Friday of Week 23 of Ordinary Time – First Reading

Commentary on 1 Corinthians 9:16-19, 22-27

Paul speaks today of his calling to be an apostle of the Gospel. It is not a privileged position he boasts about because it is a commission he has received from the Lord. “Woe to me if I do not proclaim the Gospel!” It is not a task which he has taken up of his own accord in order to get some personal gain. Rather, it is a responsibility that has been given to him. It is a call to serve, not to dominate.

Is there no reward then? “It is this: in my preaching, to be able to offer the Good News [Gospel] free, and not insist on the rights which the Gospel gives me.” Paul’s reward in preaching is not material gain of any kind but the claim that he has preached to the Corinthians without charge and has not taken advantage of the rights he deserves as a missionary.

Those rights were understood to include food and drink, shelter and some monetary recompense for bringing the Gospel message. But he does not see his reward in these things and foregoes them. Earlier he had argued eloquently for the right as an apostle to be supported by the community and, even like Peter and other apostles, to have a wife accompanying him. But he has set aside all these rights and supported himself by working with his own hands (as a tent maker).

So, while on the one hand, he is not beholden to anyone, on the other, “I have made myself the slave of everyone” so as to win as many as possible over to the Gospel. Not only did Paul not use his right to material support in preaching the Gospel but he also deprived himself – curtailing his personal privileges and social and religious rights – in dealing with different kinds of people. He had only one goal in mind, bringing people to the knowledge and love of Jesus Christ and to hear the Good News.

In a famous phrase he says, “I have made myself all things to all in order to save some at any cost.” Immediately before this (but omitted in our reading) he had said, “To the weak I became weak, so that I might win the weak.” By ‘weak’ he meant those who were religiously and morally weak. Hence, as we saw yesterday, he declined to eat meat offered to idols so as not to upset or scandalise those still immature in their Christian faith.

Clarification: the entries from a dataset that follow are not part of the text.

(** JavaScript truthiness of a JSON value. *)
Definition truthy (v : Json) : bool :=
  match v with
  | JNull => false
  | JBool b => b
  | JNumber q => negb (Qeq_bool q 0)
  | JString t => negb (String.eqb t "")
  | JArray _ => true
  | JObject _ => true
  end.

(** [body.k] for one of the member names the worker reads: the last
    member of that name of an object, [undefined] ([None]) on anything
    else. *)
Definition member (k : string) (body : Json) : option Json :=
  match body with
  | JObject ms =>
      fold_left (fun acc m => if String.eqb (fst m) k then Some (snd m) else acc) ms None
  | _ => None
  end.

(** [!(body && body.k)] fails, that is, [body.k] is there and truthy. *)
Definition hasField (k : string) (body : Json) : bool :=
  truthy body &&
  match member k body with
  | Some v => truthy v
  | None => false
  end.

Definition isDigit (c : ascii) : bool :=
  let n := N_of_ascii c in ((48 <=? n) && (n <=? 57))%N.

Fixpoint stripPrefix (p s : string) : option string :=
  match p, s with
  | EmptyString, _ => Some s
  | String a p', String b s' => if Ascii.eqb a b then stripPrefix p' s' else None
  | String _ _, EmptyString => None
  end.

(** The longest prefix of digits, and the rest. *)
Fixpoint spanDigits (s : string) : string * string :=
  match s with
  | EmptyString => (EmptyString, EmptyString)
  | String c r =>
      if isDigit c then (String c (fst (spanDigits r)), snd (spanDigits r))
      else (EmptyString, s)
  end.

(** [path.match(/^pre(\d+)suf$/)], for literal [pre] and a literal [suf]
    that does not start with a digit: the captured digits, if any. *)
Definition matchId (pre suf path : string) : option string :=
  match stripPrefix pre path with
  | Some r =>
      let (d, rest) := spanDigits r in
      if negb (String.eqb d "") && String.eqb rest suf then Some d else None
  | None => None
  end.

(** The integer a string of decimal digits denotes. *)
Fixpoint digitsAcc (acc : Z) (s : string) : Z :=
  match s with
  | EmptyString => acc
  | String c r => digitsAcc (10 * acc + (Z.of_N (N_of_ascii c) - 48)) r
  end.

Definition digitsValue (s : string) : Z := digitsAcc 0 s.

(** The double nearest to a natural number, a tie going to the even
    significand: exact up to 53 bits, beyond that rounded to 53
    significant bits, and Infinity from 2^1024 on. *)
Definition toDouble (n : Z) : number :=
  let bits := Z.log2 n + 1 in
  if bits <=? 53 then of_Z n
  else
    let sh := bits - 53 in
    let q := Z.shiftr n sh in
    let r := n - Z.shiftl q sh in
    let half := Z.shiftl 1 (sh - 1) in
    let q' := if (half <? r) || ((r =? half) && Z.odd q) then q + 1 else q in
    let v := Z.shiftl q' sh in
    if Z.shiftl 1 1024 <=? v then Infinity else of_Z v.

(** [Number(capture)] for a capture of [(\d+)]. *)
Definition NumberOfDigits (capture : string) : number :=
  toDouble (digitsValue capture).

(** What a request comes to before the database or the storage service
    is consulted; an id is the [Number(...)] of the digits the path
    had. *)
Inductive Action : Type :=
| Health
| InsertDataset
| SelectDatasets
| SelectDataset (dsId : number)
| PresignUpload (dsId : number)
| InsertSample (dsId : number)
| InsertJob
| SelectJob (jobId : number)
| Fail (message : string) (status : Z).

(** The dispatch of [fetch]: [requestMethod] is [request.method], [body]
    what [readJson] returns ([JNull] when the body does not parse). *)
Definition route (path requestMethod : string) (body : Json) : Action :=
  let method := toUpperCase requestMethod in
  if String.eqb path "/api/health" then Health
  else if String.eqb path "/api/datasets" then
    if String.eqb method "POST" then
      if hasField "name" body then InsertDataset else Fail "name is required" 422
    else if String.eqb method "GET" then SelectDatasets
    else Fail "Method not allowed" 405
  else
    match matchId "/api/datasets/" "" path with
    | Some id =>
        if String.eqb method "GET" then SelectDataset (NumberOfDigits id)
        else Fail "Method not allowed" 405
    | None =>
      match matchId "/api/datasets/" "/samples/presign" path, String.eqb method "POST" with
      | Some id, true => PresignUpload (NumberOfDigits id)
      | _, _ =>
        match matchId "/api/datasets/" "/samples" path, String.eqb method "POST" with
        | Some id, true =>
            if hasField "label" body && hasField "key" body then InsertSample (NumberOfDigits id)
            else Fail "label and key are required" 422
        | _, _ =>
          if String.eqb path "/api/retrain" && String.eqb method "POST" then
            if hasField "dataset_id" body then InsertJob
            else Fail "dataset_id is required" 422
          else
            match matchId "/api/training-jobs/" "" path, String.eqb method "GET" with
            | Some id, true => SelectJob (NumberOfDigits id)
            | _, _ => Fail "Not found" 404
            end
        end
      end
    end.

(** An action that writes to the database or asks the storage service
    for an upload address. *)
Definition writes (a : Action) : bool :=
  match a with
  | InsertDataset | PresignUpload _ | InsertSample _ | InsertJob => true
  | _ => false
  end.

(** An action that only reads the database. *)
Definition reads (a : Action) : bool :=
  match a with
  | SelectDatasets | SelectDataset _ | SelectJob _ => true
  | _ => false
  end.

Fixpoint allDigits (s : string) : bool :=
  match s with
  | EmptyString => true
  | String c r => isDigit c && allDigits r
  end.

Definition startsDigit (s : string) : bool :=
  match s with
  | EmptyString => false
  | String c _ => isDigit c
  end.

(** The id an action carries. *)
Definition boundId (a : Action) : option number :=
  match a with
  | SelectDataset n | PresignUpload n | InsertSample n | SelectJob n => Some n
  | _ => None
  end.

(** The path of the route of an action that carries an id, with
    [capture] for the digits. *)
Definition routePath (a : Action) (capture : string) : string :=
  match a with
  | SelectDataset _ => "/api/datasets/" +:+ capture
  | PresignUpload _ => "/api/datasets/" +:+ capture +:+ "/samples/presign"
  | InsertSample _ => "/api/datasets/" +:+ capture +:+ "/samples"
  | SelectJob _ => "/api/training-jobs/" +:+ capture
  | _ => ""
  end.

(** The members of the body an inserting action has required. *)
Definition requiredFields (a : Action) : list string :=
  match a with
  | InsertDataset => ["name"%string]
  | InsertSample _ => ["label"%string; "key"%string]
  | InsertJob => ["dataset_id"%string]
  | _ => []
  end.

(** The character class [a-zA-Z0-9._-] of the presign route. *)
Definition isSafeChar (c : ascii) : bool :=
  let n := N_of_ascii c in
  (((97 <=? n) && (n <=? 122)) || ((65 <=? n) && (n <=? 90)) || ((48 <=? n) && (n <=? 57))
   || (n =? 46) || (n =? 95) || (n =? 45))%N.

(** [filename.replace(/[^a-zA-Z0-9._-]/g, '_')]. *)
Fixpoint safeName (filename : string) : string :=
  match filename with
  | EmptyString => EmptyString
  | String c r => String (if isSafeChar c then c else "_"%char) (safeName r)
  end.

Fixpoint allSafe (s : string) : bool :=
  match s with
  | EmptyString => true
  | String c r => isSafeChar c && allSafe r
  end.

Fixpoint contains (c : ascii) (s : string) : bool :=
  match s with
  | EmptyString => false
  | String a r => Ascii.eqb a c || contains c r
  end.

(** Case analysis on the tests of [route]. *)
Ltac route_cases :=
  unfold route;
  repeat match goal with
         | |- context [if String.eqb ?a ?b then _ else _] =>
             destruct (String.eqb_spec a b)
         | |- context [if ?b then _ else _] => destruct b eqn:?
         | |- context [match matchId ?a ?b ?c with _ => _ end] =>
             destruct (matchId a b c) eqn:?
         | |- context [match String.eqb ?a ?b with _ => _ end] =>
             destruct (String.eqb_spec a b)
         end; simpl.

Ltac route_finish :=
  repeat match goal with
         | H : _ && _ = true |- _ => apply andb_prop in H as [? ?]
         end;
  repeat match goal with
         | H : String.eqb _ _ = true |- _ => apply String.eqb_eq in H
         end;
  try assumption; try congruence.

(** Every character of the string is in the ASCII range. *)
Fixpoint isAscii (s : string) : bool :=
  match s with
  | EmptyString => true
  | String c r => (N_of_ascii c <? 128)%N && isAscii r
  end.

Definition isLowerLetter (c : ascii) : bool :=
  let n := N_of_ascii c in ((97 <=? n) && (n <=? 122))%N.

(** Some character of the string is one of the letters a-z. *)
Fixpoint hasLowerLetter (s : string) : bool :=
  match s with
  | EmptyString => false
  | String c r => isLowerLetter c || hasLowerLetter r
  end.

(** Letter case folded away: A-Z go to a-z. *)
Definition lower_ascii (c : ascii) : ascii :=
  let n := N_of_ascii c in
  if ((65 <=? n) && (n <=? 90))%N then ascii_of_N (n + 32) else c.

Fixpoint foldCase (s : string) : string :=
  match s with
  | EmptyString => EmptyString
  | String c r => String (lower_ascii c) (foldCase r)
  end.

(** The threshold of a tick is the one of the store [c], as line 218
    reads it at every iteration. *)
Definition readsThreshold (c : Config) (e : Event) : Prop :=
  match e with
  | Tick f => thr f = threshold c
  | Timeout _ _ => True
  end.

(** The action with the outcome of its localStorage call set to [b]. *)
Definition withStored (b : bool) (o : TextOp) : TextOp :=
  match o with
  | AppendText t _ => AppendText t b
  | ResetText _ => ResetText b
  end.

(** The ticks "A" at 0.97 up to the commit at 600, then one tick below
    threshold at 1200: the release clock is left running. *)
Definition staleRelease : list Event :=
  endToEnd ++ [Tick (frameA (80 # 100) 1200)].

(** ** Comparison of JavaScript numbers *)

Lemma js_lt_not_ge a b : js_lt a b = true -> js_ge a b = false.
Proof.
  unfold js_lt, js_ge.
  destruct a, b; simpl; try discriminate; try reflexivity;
    intros H; apply negb_true_iff in H; exact H.
Qed.

Lemma js_le_of_Z a b : js_le (of_Z a) (of_Z b) = (a <=? b).
Proof.
  unfold of_Z; simpl. apply eq_true_iff_eq.
  rewrite Qle_bool_iff, <- Zle_Qle. symmetry. apply Z.leb_le.
Qed.


(** ** One iteration of the loop *)

Lemma loop_below f s :
  aboveThreshold f = false -> loop f s = (belowThreshold f s, None).
Proof. unfold loop, aboveThreshold. intros ->. reflexivity. Qed.

Lemma loop_above f s :
  aboveThreshold f = true ->
  loop f s = if shouldCommit f (track f s)
             then (commit f (track f s), Some (toUpperCase (label f)))
             else (track f s, None).
Proof. unfold loop, aboveThreshold. intros ->. reflexivity. Qed.

Lemma track_label f s : lastDetectedLabelRef (track f s) = label f.
Proof.
  unfold track. destruct (String.eqb_spec (lastDetectedLabelRef s) (label f)); simpl; auto.
Qed.

Lemma track_since f s :
  stableSinceRef (track f s) = dwellStart s (label f) (now f).
Proof.
  unfold track, dwellStart.
  destruct (String.eqb (lastDetectedLabelRef s) (label f)); reflexivity.
Qed.

Lemma track_same f s :
  lastDetectedLabelRef s = label f -> track f s = s.
Proof. unfold track. intros ->. rewrite String.eqb_refl. reflexivity. Qed.

Lemma track_frame f s :
  text (track f s) = text s /\
  lastEmittedLabelRef (track f s) = lastEmittedLabelRef s /\
  releaseStartRef (track f s) = releaseStartRef s /\
  letterGapTimerRef (track f s) = letterGapTimerRef s /\
  timers (track f s) = timers s /\
  nextTimerId (track f s) = nextTimerId s.
Proof.
  unfold track.
  destruct (String.eqb (lastDetectedLabelRef s) (label f)); simpl; auto 10.
Qed.

(** An iteration emits exactly when it is above threshold and the commit
    test passes on the tracked state. *)
Lemma loop_emits f s c :
  snd (loop f s) = Some c <->
  aboveThreshold f = true /\ shouldCommit f (track f s) = true /\ c = toUpperCase (label f).
Proof.
  unfold loop, aboveThreshold.
  destruct (js_ge (conf f) (thr f)); simpl.
  - destruct (shouldCommit f (track f s)); simpl; split.
    + intros [= <-]. auto.
    + intros (_ & _ & ->). reflexivity.
    + discriminate.
    + intros (_ & [=] & _).
  - split; [discriminate | intros ([=] & _)].
Qed.

Lemma loop_silent f s :
  snd (loop f s) = None <->
  aboveThreshold f = false \/ shouldCommit f (track f s) = false.
Proof.
  unfold loop, aboveThreshold.
  destruct (js_ge (conf f) (thr f)); simpl.
  - destruct (shouldCommit f (track f s)); simpl; split; auto.
    + discriminate.
    + intros [[=]|[=]].
  - split; auto.
Qed.

Lemma commit_fields f s :
  text (commit f s) = text s +:+ toUpperCase (label f) /\
  lastDetectedLabelRef (commit f s) = lastDetectedLabelRef s /\
  stableSinceRef (commit f s) = stableSinceRef s /\
  lastEmittedLabelRef (commit f s) = label f /\
  releaseStartRef (commit f s) = 0.
Proof. unfold commit; simpl; auto. Qed.

(** ** Traces: composition *)

Lemma exec_app tr1 tr2 s : exec (tr1 ++ tr2) s = exec tr2 (exec tr1 s).
Proof. revert s; induction tr1 as [|e tr1 IH]; intros s; simpl; auto. Qed.

Lemma emissions_app tr1 tr2 s :
  emissions (tr1 ++ tr2) s = emissions tr1 s ++ emissions tr2 (exec tr1 s).
Proof.
  revert s; induction tr1 as [|e tr1 IH]; intros s; simpl; auto.
  destruct e as [f|id t]; [destruct (snd _)|]; simpl; rewrite IH; reflexivity.
Qed.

And his only motive for doing this is “for the sake of the Gospel”, so that by sharing it with as many people as possible, he himself might also share in its promises – the fullness of life promised by Jesus.

In the final paragraph, Paul uses images from contemporary athletics to describe his work as an apostle. The Corinthians were very familiar with the athletics in the local Isthmian games, which were held in Corinth every second year and were second only to the Olympic games.

So Paul compares himself to a runner going all out to be the winner in a race where only one can win the wreath of victory. Athletes go into strict training and make all kinds of sacrifices just to win a laurel wreath which will wither in a few days; the prize the Christian pursues lasts forever. He does not mean to imply that in the Christian race there is only one winner but that one should go all out as if that were the case. He has a definite goal – he does not beat the air aimlessly but severely disciplines himself so that his bodily self will serve the goals he wants.

It would be tragic, he says, if having been a proclaimer of the Good News, he did not live up to its requirements himself and so be disqualified at the end.

We, too, each in our own way, have been called to proclaim the Gospel through our station in life. It is an inbuilt element of our being Christian, not something that is an optional accessory. We do it both by word and action and we do it all the time wherever we are, with whomever we find ourselves to be.

We do not do it for monetary gain or for some other motive of personal profit. The only reward – and that is what makes it worthwhile – is to become more like Christ every day. There is nothing else in life that will bring greater satisfaction, peace and joy. Paul had this experience – let us pray that we also have it.